I soliti idioti di sinistra

«Ho visto che a Napoli c’erano molti cinesi che votavano. O erano dei cinesi democratici, o c’era qualcosa che non va». Lo diceva Walter Veltroni a Otto e Mezzo nel gennaio 2011 in occasione dei presunti brogli alle Primarie del Partito democratico. «Le solite incredibili file di Rom che quando ci sono le primarie si scoprono appassionatissimi di politica», lo scriveva pochi giorni fa su Facebook Cristiana Alicata, membro direzione PD nel Lazio, in occasione delle Primarie per il candidato sindaco di Roma. Tirate fuori le pale: si scava.

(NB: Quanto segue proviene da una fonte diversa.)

(* ===== verification/Locking.v ===== *)
(** * Mutexes, semaphores and static guards (Kernel/Locking, Support/cxa_guard.cpp)

    The functions of a mutex and of a semaphore, cut into the steps at which
    other tasks can run in between: the atomic built-ins, and the calls of the
    scheduler, which are atomic because they run with interrupts off.  A state
    holds the object and, for every task, where it is in the function it calls.
    The theorems are about all interleavings. *)
From S2P Require Import Prelude Words TaskLists.
From Stdlib Require Import ZArith Lia Bool.
From stdpp Require Import base strings numbers functions gmap list.
#[local] Open Scope Z_scope.

(** [struct task_sync]. *)
Record task_sync := mkSync { possessor : option tid; dbg_name : option string; waiting : list tid }.
Definition tasks_sync_init (ts : task_sync) : task_sync := mkSync None None [].
Definition set_waiting (l : list tid) (ts : task_sync) : task_sync := mkSync (possessor ts) (dbg_name ts) l.

(** ** Mutex *)
Module Mutex.

(** Where a task is: outside, before the test-and-set of [lock], after it
    failed, on the waiting list, inside the critical section, and in [unlock]
    after the flag was cleared. *)
Inductive pc := Outside | Acquire | Failed | Waiting | Inside | Cleared.
#[global] Instance pc_eq_dec : EqDecision pc.
Proof. solve_decision. Defined.

Record state := mkState { m_isLocked : bool; m_taskSync : task_sync; at_pc : tid -> pc }.

(** The constructor, given the memory the object is built in. *)
Definition Mutex (nm : option string) (mem : task_sync) : bool * task_sync :=
  let ts := mkSync (possessor mem) nm (waiting mem) in (false, tasks_sync_init ts).

Definition init (nm : option string) : state :=
  let '(b, ts) := Mutex nm (mkSync None None []) in mkState b ts (fun _ => Outside).

Definition goto (t : tid) (p : pc) (s : state) : state :=
  mkState (m_isLocked s) (m_taskSync s) (<[t := p]> (at_pc s)).

(** All tasks of a list are made ready: they go on in the loop of [lock]. *)
Fixpoint wake (l : list tid) (f : tid -> pc) : tid -> pc :=
  match l with [] => f | t :: l' => wake l' (<[t := Acquire]> f) end.

(** The steps of [lock]. *)
Definition lock (t : tid) (s : state) : option state :=
  match at_pc s t with
  | Outside => Some (goto t Acquire s)
  | Acquire =>
      if m_isLocked s then Some (goto t Failed s)
      else Some (goto t Inside (mkState true (m_taskSync s) (at_pc s)))
  | Failed =>
      let ts := m_taskSync s in
      Some (goto t Waiting (mkState (m_isLocked s) (set_waiting (waiting ts ++ [t]) ts) (at_pc s)))
  | _ => None
  end.

Definition tryLock (t : tid) (s : state) : option (bool * state) :=
  match at_pc s t with
  | Outside =>
      if m_isLocked s then Some (false, s)
      else Some (true, goto t Inside (mkState true (m_taskSync s) (at_pc s)))
  | _ => None
  end.

(** The steps of [unlock], which the task inside calls. *)
Definition unlock (t : tid) (s : state) : option state :=
  match at_pc s t with
  | Inside => Some (goto t Cleared (mkState false (m_taskSync s) (at_pc s)))
  | Cleared =>
      let ts := m_taskSync s in
      Some (mkState (m_isLocked s) (set_waiting [] ts) (<[t := Outside]> (wake (waiting ts) (at_pc s))))
  | _ => None
  end.

Inductive op := Lock | TryLock | Unlock.
Definition step (t : tid) (o : op) (s : state) : option state :=
  match o with
  | Lock => lock t s
  | TryLock => snd <$> tryLock t s
  | Unlock => unlock t s
  end.

Fixpoint run (l : list (tid * op)) (s : state) : option state :=
  match l with [] => Some s | (t, o) :: l' => s' ← step t o s ; run l' s' end.

Inductive reachable (nm : option string) : state -> Prop :=
  | reach_init : reachable nm (init nm)
  | reach_step s t o s' : reachable nm s -> step t o s = Some s' -> reachable nm s'.

(** The invariant: the flag is set exactly while a task is inside, one task at
    most is inside, and the waiting list holds the tasks that wait, once. *)
Record inv (s : state) : Prop := {
  inv_locked : m_isLocked s = true <-> exists t, at_pc s t = Inside;
  inv_one : forall t u, at_pc s t = Inside -> at_pc s u = Inside -> t = u;
  inv_waiting : forall t, t ∈ waiting (m_taskSync s) <-> at_pc s t = Waiting;
  inv_nodup : NoDup (waiting (m_taskSync s));
}.

Lemma goto_eq t p s : at_pc (goto t p s) t = p.
Proof. apply fn_lookup_insert. Qed.
Lemma goto_ne t u p s : t <> u -> at_pc (goto t p s) u = at_pc s u.
Proof. apply fn_lookup_insert_ne. Qed.

Lemma wake_spec l f t : wake l f t = if decide (t ∈ l) then Acquire else f t.
Proof.
  revert f. induction l as [|u l IH]; intros f; cbn [wake].
  - by rewrite decide_False by set_solver.
  - rewrite IH. destruct (decide (u = t)) as [->|Hu].
    + rewrite fn_lookup_insert. rewrite (decide_True (P := t ∈ t :: l)) by set_solver. by case_decide.
    + rewrite fn_lookup_insert_ne by done. repeat case_decide; set_solver.
Qed.

(** A move of [t] between places that are neither inside nor waiting. *)
Lemma inv_goto t p s : inv s -> at_pc s t <> Inside -> at_pc s t <> Waiting -> p <> Inside -> p <> Waiting ->
  inv (goto t p s).
Proof.
  intros [H1 H2 H3 H4] Hn1 Hn2 Hp1 Hp2.
  assert (Hin : forall q u, q = Inside \/ q = Waiting -> at_pc (goto t p s) u = q <-> at_pc s u = q).
  { intros q u Hq. destruct (decide (t = u)) as [->|]; [|by rewrite goto_ne].
    rewrite goto_eq. destruct Hq as [-> | ->]; split; congruence. }
  split; cbn [m_isLocked m_taskSync goto].
  - rewrite H1. split; intros (u & Hu); exists u; apply (Hin Inside); auto.
  - intros u v Hu Hv. apply H2; apply (Hin Inside); auto.
  - intros u. rewrite H3. symmetry. apply (Hin Waiting). auto.
  - done.
Qed.

Lemma inv_enter t s : inv s -> m_isLocked s = false -> at_pc s t <> Waiting ->
  inv (goto t Inside (mkState true (m_taskSync s) (at_pc s))).
Proof.
  intros [H1 H2 H3 H4] Hl Hw.
  assert (Hno : forall u, at_pc s u <> Inside).
  { intros u Hu. assert (m_isLocked s = true) by (apply H1; eauto). congruence. }
  assert (Hin : forall u, at_pc (goto t Inside (mkState true (m_taskSync s) (at_pc s))) u = Inside -> u = t).
  { intros u. destruct (decide (t = u)) as [->|]; [done|]. rewrite goto_ne by done. intros Hu.
    by apply Hno in Hu. }
  split; cbn [m_isLocked m_taskSync goto].
  - split; [|done]. intros _. exists t. apply goto_eq.
  - intros u v Hu%Hin Hv%Hin. congruence.
  - intros u. rewrite H3. destruct (decide (t = u)) as [->|]; [|by rewrite goto_ne].
    rewrite goto_eq. split; congruence.
  - done.
Qed.
(* ===== verification/VirtualMem.v ===== *)
(** * The virtual memory manager (Memory/Virtual.cpp, Virtual.hpp)

    A page directory whose tables are reached through the recursive mapping,
    the search for free address ranges, and the mapping of ranges. *)
From S2P Require Import Prelude Words Bitmaps PageTypes Physical.
From Stdlib Require Import ZArith Lia Bool.
From stdpp Require Import base strings numbers functions list.
#[local] Open Scope Z_scope.

Definition NONE : Z := 0.
Definition READ_ONLY : Z := 1.
Definition USERMODE : Z := 2.
Definition WRITE_THROUGH : Z := 4.
Definition CACHE_DISABLE : Z := 8.
Definition npos : Z := SIZE_MAX.

Section virtual.
Context {B : Type} {HB : Bitmap B}.

(** The manager, the memory its directory and tables are in, and the physical
    manager.  [tables i j] is entry [j] of the table [getTable i]. *)
Record Manager := mkManager {
  m_directory : Z -> DirectoryEntry;
  tables : Z -> Z -> TableEntry;
  physical : B;
  m_rangeStart : Z;
  m_rangeSize : Z;
  m_rangeEnd : Z;
  m_searchStart : Z;
}.

(** The two constructors.  The one with a name for the lock leaves [m_rangeEnd]
    as it finds it: [garbage]. *)
Definition Manager_init (dir : Z -> DirectoryEntry) tbl phys (rangeStart rangeSize : Z) : Manager :=
  mkManager dir tbl phys rangeStart rangeSize (u32 (rangeStart + rangeSize)) rangeStart.
Definition Manager_named (garbage : Z) (dir : Z -> DirectoryEntry) tbl phys (rangeStart rangeSize : Z) : Manager :=
  mkManager dir tbl phys rangeStart rangeSize garbage rangeStart.

Definition set_dir i e m := mkManager (<[i := e]> (m_directory m)) (tables m) (physical m) (m_rangeStart m) (m_rangeSize m) (m_rangeEnd m) (m_searchStart m).
Definition set_table i t m := mkManager (m_directory m) (<[i := t]> (tables m)) (physical m) (m_rangeStart m) (m_rangeSize m) (m_rangeEnd m) (m_searchStart m).
Definition set_phys b m := mkManager (m_directory m) (tables m) b (m_rangeStart m) (m_rangeSize m) (m_rangeEnd m) (m_searchStart m).
Definition onphys {A} (k : K B A) : K Manager A := kzoom physical set_phys k.

(** The address through which table [directoryIndex] is reached. *)
Definition getTable (directoryIndex : Z) : Z := u32 (0xFFC00000 + directoryIndex * ARCH_PAGE_SIZE).

(** *** Mapping one page *)

(** The entry for a frame with the given flags. *)
Definition flagged_entry (frame flags : Z) : TableEntry :=
  mkTableEntry 1
    (if Z.land flags READ_ONLY =? 0 then 1 else 0)
    (if Z.land flags USERMODE =? 0 then 0 else 1)
    (if Z.land flags WRITE_THROUGH =? 0 then 0 else 1)
    (if Z.land flags CACHE_DISABLE =? 0 then 0 else 1)
    0 0 0 0 0 frame.

Definition mapPhysicalToVirtual (paddr vaddr flags : Z) : K Manager unit :=
  let d := dirIndex (virtualAddress vaddr) in
  let t := tableIndex (virtualAddress vaddr) in
  dirEntry ← kgets (fun m => m_directory m d) ;
  (if d_present dirEntry =? 0 then
     f ← onphys Manager.getPage ;
     kmodify (set_dir d (mkDirectoryEntry 1 1 0 0 0 0 0 0 0 (p_pageAddr (page f)))) ;;
     kmodify (set_table d (fun _ => zero_entry))
   else mret tt) ;;
  tableEntry ← kgets (fun m => tables m d t) ;
  if negb (present tableEntry =? 0) then kpanic "Attempted to map address that is already in use!"
  else kmodify (fun m => set_table d (<[t := flagged_entry (p_pageAddr (page paddr)) flags]> (tables m d)) m).

(** *** The search for a free range *)

(** Leaving a loop with an address, or going on with the length and the address
    of the run of free pages that ends here. *)
Inductive scan := Found (a : Z) | Scanning (freeRange freeRangeAddress : Z).

(** The loop over one table. *)
Fixpoint scan_table (m : Manager) (range dirIdx : Z) (n : nat) (tableIdx : Z) (freeRange addr : Z) : scan :=
  match n with
  | O => Scanning freeRange addr
  | S n' =>
      if present (tables m dirIdx tableIdx) =? 0 then
        let addr := if freeRange =? 0 then address_of_vaddr (mkVirtualAddress 0 tableIdx dirIdx) else addr in
        let freeRange := u32 (freeRange + 1) in
        if freeRange >=? range then Found addr
        else scan_table m range dirIdx n' (tableIdx + 1) freeRange addr
      else scan_table m range dirIdx n' (tableIdx + 1) 0 addr
  end.

(** The loop over the directory. *)
Fixpoint scan_directory (m : Manager) (range : Z) (n : nat) (dirIdx : Z) (freeRange addr : Z) : scan :=
  match n with
  | O => Scanning freeRange addr
  | S n' =>
      if d_present (m_directory m dirIdx) =? 0 then
        let addr := if freeRange =? 0 then address_of_vaddr (mkVirtualAddress 0 0 dirIdx) else addr in
        let freeRange := u32 (freeRange + ARCH_PAGE_TABLE_ENTRIES) in
        if freeRange >=? range then Found addr
        else scan_directory m range n' (dirIdx + 1) freeRange addr
      else
        let start := virtualAddress (m_searchStart m) in
        let tableIdxStart := if dirIdx =? dirIndex start then tableIndex start else 0 in
        match scan_table m range dirIdx (Z.to_nat (ARCH_PAGE_TABLE_ENTRIES - tableIdxStart)) tableIdxStart freeRange addr with
        | Found a => Found a
        | Scanning freeRange addr => scan_directory m range n' (dirIdx + 1) freeRange addr
        end
  end.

Improvvisamente le anime belle di sinistra se la sono presa con Alicata sui social network. Come si permette di usare una frase *così* razzista?!
Incalzata da stizziti utenti migliori di lei, Alicata ha fatto di peggio, ha aggravato la sua situazione rispondendo a un commento sul suo blog: “Non era un seggio in un campo nomadi. Se avessi visto centinaia di ebrei votare in un posto dove ne abitano pochi lo avrei detto. Come noterei tanti gay in un seggio di mormoni”. (Una bara in mogano per la signora). Frase cancellata e sostituita da un più ragionato post in cui spiega che trattasi non di razzismo ma di richiesta di legalità e di compravendita di voti. Di regola io credo nella buonafede dell’interlocutore: se uno chiarisce che non è razzista io tendo a credergli, valutando anche il contesto.

(Se non riconosciamo gli ebrei in fila di sicuro riconosciamo i gay, ma dirlo è sbagliato. Dio solo sa cosa succede nelle vostre teste quando pensate: “questo è gay”, quale atroce senso di colpa…).

Se lo avesse detto Borghezio a un comizio della Lega sarebbe suonata inequivocabilmente come una frase razzista, ma la Alicata è del PD e o ha sbagliato ideologia oppure evidentemente era in buona fede. Propendo per la seconda. La malizia dei suoi commentatori non riguarda il buon senso ma il desiderio di punirla. I cinesi e i rom sono effettivamente dis-integrati molto spesso per loro scelta, quindi è difficile credere che si interessino della politica comunale o regionale italiana quando neppure a me viene voglia di avvicinarmi a un gazebo del Pd.

L’obiezione è: “come lo riconosci un rom?”, si vede che devo essermi perso qualcosa. Noi che crediamo nel Dio Arbasino pensiamo che si possano riconoscere le persone dal tipo di vestiti, dai tratti del viso, dal modo in cui parlano. Ma forse nei circoli giusti del Pd ogni volta che sul bus ti si avvicina uno dalla carnagione olivastra, con un sacchetto di plastica in mano e infradito anche d’inverno ci si siede vicino e gli si chiede: “scusi lei è svedese?”. (Gente che non conosce Ellie Uyttenbroek). Questo è un falso problema, il punto non è come riconosci una categoria sociale o etnica. Ma ci arriviamo fra un attimo, in bold.

Mi ricorda le gag “gli (im)moralisti” de I soliti idioti, con la coppia borghese Marialuce e Giampietro, che ogni volta si trova di fronte a una situazione sensibile: un bacio lesbico, un povero al parco una comitiva di bambini immigrati, e ogni volta deve fingere naturalezza. Ogni volta si sperticano per sembrare progressisti moderni.

Il vero problema se dei rom o dei cinesi votano alle primarie è che è l’unico momento in cui possono farlo. L’unico momento di cittadinanza è rappresentato dalle irrilevanti primarie del partito democratico, mentre neanche i figli degli immigrati possono votare. Questo dovrebbe farvi incazzare.

Ma la frustrazione di essere rappresentati da un partito debole e incapace spinge al politically correct, e come scrive Umberto Eco: «la tendenza ha assunto anche aspetti neoconservatori o francamente reazionari. Se tu decidi di chiamare le persone in carrozzella non più handicappati e neppure disabili, ma ‘diversamente abili’, e poi non gli costruisci le rampe d’accesso ai luoghi pubblici, evidentemente hai ipocritamente rimosso la parola, ma non il problema».

Insomma, se i voti siano comprati o meno sarà da provare, ma che ci si stupisca che degli immigrati votino da un partito di centrosinistra che dovrebbe dare loro voto è molto più significativo.